• _Data in this exercise_
━━━━

Definition inviteGuarantors (loanId : string) (guarantors : list GuarantorNomination) (tenantId : string)
  : LM InviteSummary :=
  let* found := gets (fun s => tenant_loan tenantId loanId (ldb s)) in
  let* loan := or_throw found loan_not_found in
  let* foundProduct := gets (fun s => loan_product loan (ldb s)) in
  let* product := or_throw foundProduct loan_not_found in
  throw_if (negb (invitable (loan_status loan))) (not_invitable (loan_status loan)) ;;
  let minCoverageRequired := d_times (dec (loan_principalAmount loan)) (dec (lp_guarantorCoverageRatio product)) in
  let* existing := gets (fun s => count_where (fun g => (lg_tenantId g === tenantId) && (lg_loanId g === loanId)
    && active_guarantor_row g) (loanGuarantors (ldb s))) in
  throw_if ((0 <? lp_maxGuarantors product)
      && (lp_maxGuarantors product <? Z.of_nat existing + Z.of_nat (length guarantors)))
    (too_many_guarantors (lp_maxGuarantors product)) ;;
  let T := resolveAccountType (lp_requiredAccountType product) in
  let* results := foldM (fun acc item =>
    let* r := invite_one tenantId loanId loan T item in ret (acc ++ [r])) [] guarantors in
  on_base (loan_update loanId (fun l => set_loan_status PENDING_GUARANTORS (loan_terms l) l)) ;;
  let total := foldl (fun acc r => d_plus acc (ir_guaranteedAmount r)) 0%Q (List.filter invited results) in
  on_base (modify (log_audit "LOAN.GUARANTORS_INVITED")) ;;
  ret (mkInviteSummary (length (List.filter invited results)) total minCoverageRequired
    (Qle_bool minCoverageRequired total) results).

(** ** MemberPortalController.requestGuarantors *)
Record MemberRequestGuarantorsDto := mkRequestDto {
  rd_guarantors : list GuarantorNomination;
  rd_guarantorIds : list string;
}.

Fixpoint distinct (seen xs : list string) : list string :=
  match xs with
  | [] => []
  | x :: xs' => if bool_decide (x ∈ seen) then distinct seen xs' else x :: distinct (x :: seen) xs'
  end.

(** [loan.guarantors] *)
Definition rows_of_loan (loanId : string) (d : DB) : list LoanGuarantor :=
  List.filter (fun g => lg_loanId g === loanId) (loanGuarantors d).

Definition buildGuarantorNominationsFromIds (guarantorIds : list string) (loan : Loan) (product : LoanProduct)
    (rows : list LoanGuarantor) : list GuarantorNomination :=
  let uniqueIds := distinct [] (List.filter (fun x => negb (x === "")) guarantorIds) in
  let n := length uniqueIds in
  let principal := dec (loan_principalAmount loan) in
  let requiredCoverage := d_times principal (dec (lp_guarantorCoverageRatio product)) in
  let activeCoverage := dec (sum_by lg_guaranteedAmount (List.filter active_guarantor_row rows)) in
  let remainingCoverage := Qmax_ (d_minus requiredCoverage activeCoverage) 0 in
  let fallbackShare := if 0 <? lp_minGuarantors product
    then d_div requiredCoverage (inject_Z (lp_minGuarantors product))
    else d_div principal (inject_Z (Z.of_nat n)) in
  let amountToSplit := if negb (Qle_bool remainingCoverage 0) then remainingCoverage
    else d_times fallbackShare (inject_Z (Z.of_nat n)) in
  let equalShare := trunc_dp4 (d_div amountToSplit (inject_Z (Z.of_nat n))) in
  imap (fun index memberId => mkNomination memberId (to_number (dec
    (if Nat.eqb index (n - 1)
     then to_dp4 (d_minus amountToSplit (d_times (dec equalShare) (inject_Z (Z.of_nat n - 1))))
     else equalShare)))) uniqueIds.

Definition requestGuarantors (loanId tenantId memberId : string) (dto : MemberRequestGuarantorsDto)
  : LM InviteSummary :=
  let* found := gets (fun s => match tenant_loan tenantId loanId (ldb s) with
    | Some l => if loan_memberId l === memberId then Some l else None
    | None => None end) in
  let* loan := or_throw found (Forbidden "Loan not found or does not belong to you") in
  let* foundProduct := gets (fun s => loan_product loan (ldb s)) in
  let* product := or_throw foundProduct (Forbidden "Loan not found or does not belong to you") in
  let* rows := gets (fun s => rows_of_loan loanId (ldb s)) in
  throw_if (negb (invitable (loan_status loan)))
    (BadRequest ("Cannot request guarantors for a loan in " +:+ quote (loan_status_name (loan_status loan))
       +:+ " status")) ;;
  let requested := match rd_guarantors dto with
    | [] => buildGuarantorNominationsFromIds (rd_guarantorIds dto) loan product rows
    | gs => gs end in
  throw_if (Nat.eqb (length requested) 0) (BadRequest "At least one guarantor is required") ;;
  let active := List.filter active_guarantor_row rows in
  throw_if ((0 <? lp_maxGuarantors product)
      && (lp_maxGuarantors product <? Z.of_nat (length active) + Z.of_nat (length requested)))
    (too_many_guarantors (lp_maxGuarantors product)) ;;
  throw_if (existsb (fun g => bool_decide (gn_memberId g ∈ lg_memberId <$> active)) requested)
    (BadRequest "This member has already been requested or has already accepted.") ;;
  inviteGuarantors loanId requested tenantId.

━━━━

• _What to produce_
The output must reproduce the whole listing without a single change.

• _Exercise response_
Definition inviteGuarantors (loanId : string) (guarantors : list GuarantorNomination) (tenantId : string)
  : LM InviteSummary :=
  let* found := gets (fun s => tenant_loan tenantId loanId (ldb s)) in
  let* loan := or_throw found loan_not_found in
  let* foundProduct := gets (fun s => loan_product loan (ldb s)) in
  let* product := or_throw foundProduct loan_not_found in
  throw_if (negb (invitable (loan_status loan))) (not_invitable (loan_status loan)) ;;
  let minCoverageRequired := d_times (dec (loan_principalAmount loan)) (dec (lp_guarantorCoverageRatio product)) in
  let* existing := gets (fun s => count_where (fun g => (lg_tenantId g === tenantId) && (lg_loanId g === loanId)
    && active_guarantor_row g) (loanGuarantors (ldb s))) in
  throw_if ((0 <? lp_maxGuarantors product)
      && (lp_maxGuarantors product <? Z.of_nat existing + Z.of_nat (length guarantors)))
    (too_many_guarantors (lp_maxGuarantors product)) ;;
  let T := resolveAccountType (lp_requiredAccountType product) in
  let* results := foldM (fun acc item =>
    let* r := invite_one tenantId loanId loan T item in ret (acc ++ [r])) [] guarantors in
  on_base (loan_update loanId (fun l => set_loan_status PENDING_GUARANTORS (loan_terms l) l)) ;;
  let total := foldl (fun acc r => d_plus acc (ir_guaranteedAmount r)) 0%Q (List.filter invited results) in
  on_base (modify (log_audit "LOAN.GUARANTORS_INVITED")) ;;
  ret (mkInviteSummary (length (List.filter invited results)) total minCoverageRequired
    (Qle_bool minCoverageRequired total) results).

(** ** MemberPortalController.requestGuarantors *)
Record MemberRequestGuarantorsDto := mkRequestDto {
  rd_guarantors : list GuarantorNomination;
  rd_guarantorIds : list string;
}.

Fixpoint distinct (seen xs : list string) : list string :=
  match xs with
  | [] => []
  | x :: xs' => if bool_decide (x ∈ seen) then distinct seen xs' else x :: distinct (x :: seen) xs'
  end.

(** [loan.guarantors] *)
Definition rows_of_loan (loanId : string) (d : DB) : list LoanGuarantor :=
  List.filter (fun g => lg_loanId g === loanId) (loanGuarantors d).

Definition buildGuarantorNominationsFromIds (guarantorIds : list string) (loan : Loan) (product : LoanProduct)
    (rows : list LoanGuarantor) : list GuarantorNomination :=
  let uniqueIds := distinct [] (List.filter (fun x => negb (x === "")) guarantorIds) in
  let n := length uniqueIds in
  let principal := dec (loan_principalAmount loan) in
  let requiredCoverage := d_times principal (dec (lp_guarantorCoverageRatio product)) in
  let activeCoverage := dec (sum_by lg_guaranteedAmount (List.filter active_guarantor_row rows)) in
  let remainingCoverage := Qmax_ (d_minus requiredCoverage activeCoverage) 0 in
  let fallbackShare := if 0 <? lp_minGuarantors product
    then d_div requiredCoverage (inject_Z (lp_minGuarantors product))
    else d_div principal (inject_Z (Z.of_nat n)) in
  let amountToSplit := if negb (Qle_bool remainingCoverage 0) then remainingCoverage
    else d_times fallbackShare (inject_Z (Z.of_nat n)) in
  let equalShare := trunc_dp4 (d_div amountToSplit (inject_Z (Z.of_nat n))) in
  imap (fun index memberId => mkNomination memberId (to_number (dec
    (if Nat.eqb index (n - 1)
     then to_dp4 (d_minus amountToSplit (d_times (dec equalShare) (inject_Z (Z.of_nat n - 1))))
     else equalShare)))) uniqueIds.

Definition requestGuarantors (loanId tenantId memberId : string) (dto : MemberRequestGuarantorsDto)
  : LM InviteSummary :=
  let* found := gets (fun s => match tenant_loan tenantId loanId (ldb s) with
    | Some l => if loan_memberId l === memberId then Some l else None
    | None => None end) in
  let* loan := or_throw found (Forbidden "Loan not found or does not belong to you") in
  let* foundProduct := gets (fun s => loan_product loan (ldb s)) in
  let* product := or_throw foundProduct (Forbidden "Loan not found or does not belong to you") in
  let* rows := gets (fun s => rows_of_loan loanId (ldb s)) in
  throw_if (negb (invitable (loan_status loan)))
    (BadRequest ("Cannot request guarantors for a loan in " +:+ quote (loan_status_name (loan_status loan))
       +:+ " status")) ;;
  let requested := match rd_guarantors dto with
    | [] => buildGuarantorNominationsFromIds (rd_guarantorIds dto) loan product rows
    | gs => gs end in
  throw_if (Nat.eqb (length requested) 0) (BadRequest "At least one guarantor is required") ;;
  let active := List.filter active_guarantor_row rows in
  throw_if ((0 <? lp_maxGuarantors product)
      && (lp_maxGuarantors product <? Z.of_nat (length active) + Z.of_nat (length requested)))
    (too_many_guarantors (lp_maxGuarantors product)) ;;
  throw_if (existsb (fun g => bool_decide (gn_memberId g ∈ lg_memberId <$> active)) requested)
    (BadRequest "This member has already been requested or has already accepted.") ;;
  inviteGuarantors loanId requested tenantId.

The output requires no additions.